There was always the possibility that the money would run out before the Royal Commission had finished its work of investigating the abuse of people ‘in care’ (including the care of the Churches of Aotearoa/New Zealand). The Minister of Internal Affairs, Jan Tinetti, announced that the Commission would be terminated in 2023 – with no power to extend beyond that deadline.
Here is the story of the response from the legal firm in charge of the current investigations:
‘Law firm Cooper Legal, which represents survivors in the Commission and about 1400 people in civil claims for historical abuse in care, is disappointed at Cabinet’s decision and wants it revisited.
‘Cooper Legal says the move is inconsistent with the wishes of survivors, would silence survivors in care after 1999, and place children in care at risk. “If we are not prepared to listen to those with the most recent care experiences, we have to question the commitment of this Government to change,” the law firm’s spokeswoman says.’

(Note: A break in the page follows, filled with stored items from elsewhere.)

Lemma wp_open_refusal m :
  wp open_refusal (λ r m', m' = m ∧ (r = None ↔ may_open (Valid (measurements m) = true) m)) m.
Proof.
  unfold open_refusal, may_open. apply st_wp_bind, st_wp_get.
  case_bool_decide; [|apply st_wp_ret; naive_solver].
  destruct (Valid (measurements m)) eqn:Hv; cbn [negb]; [|apply st_wp_ret; naive_solver].
  case_if; apply st_wp_ret; naive_solver.
Qed.

(** The position a register value asks for. *)
Definition asked (value : Z) : Position := if value =? 2 then PositionClosed else PositionOpen.

(** The whole state after a write to a switch in the state [base]: apart from
    the audit log and the clock position it is [base], with the new position
    and the bookkeeping of a change (revision, void measurements) when the
    write changed something. *)
Definition switch_state (base : Model) (value : Z) (changed : bool) m' : Prop :=
  ∃ k a n, m' = frame (if changed
                       then bumped (clock k) (set_truth (set_TPosition (asked value) (truth base)) base)
                       else base) a n.

(** What a write to a switch does: the position it asks for is taken exactly
    when the write is accepted, and nothing else changes. *)
Definition switch_post (base : Model) (valid : Prop) (address value : Z) m (r : CommandResult) m' : Prop :=
  (Accepted r = true ↔
     address = 0 ∧ RemoteEnabled (truth m) = true ∧
     (value = 1 ∧ may_open valid m ∨ value = 2 ∧ may_close valid m)) ∧
  TPosition (truth m') = (if Accepted r then asked value else TPosition (truth m)) ∧
  (Changed r = true ↔ TPosition (truth m') ≠ TPosition (truth m)) ∧
  switch_state base value (Changed r) m' ∧ 0 ≤ Exception r < 256.

Lemma switch_refused valid address value m reason exc a n :
  0 ≤ exc < 256 →
  ¬ (address = 0 ∧ RemoteEnabled (truth m) = true ∧
     (value = 1 ∧ may_open valid m ∨ value = 2 ∧ may_close valid m)) →
  switch_post m valid address value m (mkResult false false reason exc) (frame m a n).
Proof.
  intros He Hn. unfold switch_post. cbn.
  split; [split; [done|by intros Hx; destruct (Hn Hx)]|].
  split; [done|]. split; [split; [done|by intros Hx; destruct Hx]|]. split; [|done]. by exists 0%nat, a, n.
Qed.

Lemma switch_taken valid value m (changed : bool) m' :
  RemoteEnabled (truth m) = true →
  (value = 1 ∧ may_open valid m ∨ value = 2 ∧ may_close valid m) →
  (changed = true ↔ TPosition (truth m) ≠ asked value) →
  switch_state m value changed m' →
  switch_post m valid 0 value m (mkResult true changed "" 0) m'.
Proof.
  intros Hr Hv Hc Hs. unfold switch_post. cbn. split; [done|].
  assert (TPosition (truth m') = asked value) as Hp.
  { destruct Hs as (k & a & n & ->). destruct changed; [done|]. cbn.
    destruct (decide (TPosition (truth m) = asked value)) as [|Hn]; [done|]. by apply Hc in Hn. }
  rewrite Hp. split; [done|]. split; [rewrite Hc; by split; apply not_eq_sym|]. split; [done|lia].
Qed.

‘The changes come in the wake of sky-rocketing spending at the Commission.’
One might be excused for wondering at the efficiency of the Royal Commission of Enquiry into this particular matter. As Advocates for the ‘wishes of the Survivors’, one wonders whether the law firm is pursuing the most cost-effective means of ensuring justice for its clients – and at what cost to the taxpayers who will be footing the bill – in a time of national economic stringency.
Justice must, indeed, be served! But will there be enough money in the common purse to meet the demands of the legal team charged with the process?
It is hoped that the new strict regulations being employed by public organisation (including the Churches) concerned for the well-being and safety of people within their charge, will help to stem the culture of serious abuse of those in their territory of public service.